• _ASSIGNMENT_
Every line below between the line holding "A shallow embedding of the game logic of" and the line holding "- A React state", inclusive, should be repeated exactly, and all other lines omitted.

Collected data entries:

· · ·

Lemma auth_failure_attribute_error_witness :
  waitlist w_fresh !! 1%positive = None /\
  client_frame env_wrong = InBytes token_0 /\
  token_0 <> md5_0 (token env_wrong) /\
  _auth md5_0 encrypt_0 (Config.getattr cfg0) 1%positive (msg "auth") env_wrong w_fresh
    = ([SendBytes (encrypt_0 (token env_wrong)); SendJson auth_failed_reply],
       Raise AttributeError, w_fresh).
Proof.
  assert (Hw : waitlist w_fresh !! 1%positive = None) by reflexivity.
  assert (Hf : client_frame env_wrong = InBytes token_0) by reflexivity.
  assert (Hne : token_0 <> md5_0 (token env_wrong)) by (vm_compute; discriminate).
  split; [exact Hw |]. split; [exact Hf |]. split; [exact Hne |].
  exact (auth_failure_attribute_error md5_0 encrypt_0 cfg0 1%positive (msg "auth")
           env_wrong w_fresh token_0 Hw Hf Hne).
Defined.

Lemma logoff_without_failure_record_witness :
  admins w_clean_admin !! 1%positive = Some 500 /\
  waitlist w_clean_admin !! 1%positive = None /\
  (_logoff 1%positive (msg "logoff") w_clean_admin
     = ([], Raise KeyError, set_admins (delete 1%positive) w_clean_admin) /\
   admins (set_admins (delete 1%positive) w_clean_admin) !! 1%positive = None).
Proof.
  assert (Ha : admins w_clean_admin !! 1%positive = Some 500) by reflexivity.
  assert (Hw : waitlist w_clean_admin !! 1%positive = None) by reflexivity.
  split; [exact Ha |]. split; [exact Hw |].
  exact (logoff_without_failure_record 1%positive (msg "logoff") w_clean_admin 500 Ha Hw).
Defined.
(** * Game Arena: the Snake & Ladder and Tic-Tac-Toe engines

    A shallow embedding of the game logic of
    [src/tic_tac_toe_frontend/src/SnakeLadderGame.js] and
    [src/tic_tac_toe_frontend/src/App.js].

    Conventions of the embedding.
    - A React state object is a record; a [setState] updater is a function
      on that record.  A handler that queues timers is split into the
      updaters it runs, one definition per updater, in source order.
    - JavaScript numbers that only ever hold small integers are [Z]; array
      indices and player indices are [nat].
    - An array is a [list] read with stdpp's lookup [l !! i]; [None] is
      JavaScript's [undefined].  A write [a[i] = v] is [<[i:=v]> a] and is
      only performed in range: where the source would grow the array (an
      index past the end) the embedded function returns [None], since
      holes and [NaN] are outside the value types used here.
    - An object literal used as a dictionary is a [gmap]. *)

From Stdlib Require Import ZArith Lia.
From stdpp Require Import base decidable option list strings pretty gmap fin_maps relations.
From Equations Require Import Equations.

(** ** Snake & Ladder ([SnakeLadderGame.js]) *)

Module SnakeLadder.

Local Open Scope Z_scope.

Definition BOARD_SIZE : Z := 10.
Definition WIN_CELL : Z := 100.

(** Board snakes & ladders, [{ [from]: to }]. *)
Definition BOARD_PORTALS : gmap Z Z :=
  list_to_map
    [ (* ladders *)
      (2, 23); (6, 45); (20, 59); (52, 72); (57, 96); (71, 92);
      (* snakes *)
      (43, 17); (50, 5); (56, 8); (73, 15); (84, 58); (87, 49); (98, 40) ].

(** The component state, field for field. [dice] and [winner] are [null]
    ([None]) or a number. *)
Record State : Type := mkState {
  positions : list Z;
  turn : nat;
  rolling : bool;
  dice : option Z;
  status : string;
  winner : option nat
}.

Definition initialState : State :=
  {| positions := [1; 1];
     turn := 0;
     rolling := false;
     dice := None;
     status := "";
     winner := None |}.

· · ·

• _WRITTEN RESPONSE_
    A shallow embedding of the game logic of
    [src/tic_tac_toe_frontend/src/SnakeLadderGame.js] and
    [src/tic_tac_toe_frontend/src/App.js].

    Conventions of the embedding.
    - A React state object is a record; a [setState] updater is a function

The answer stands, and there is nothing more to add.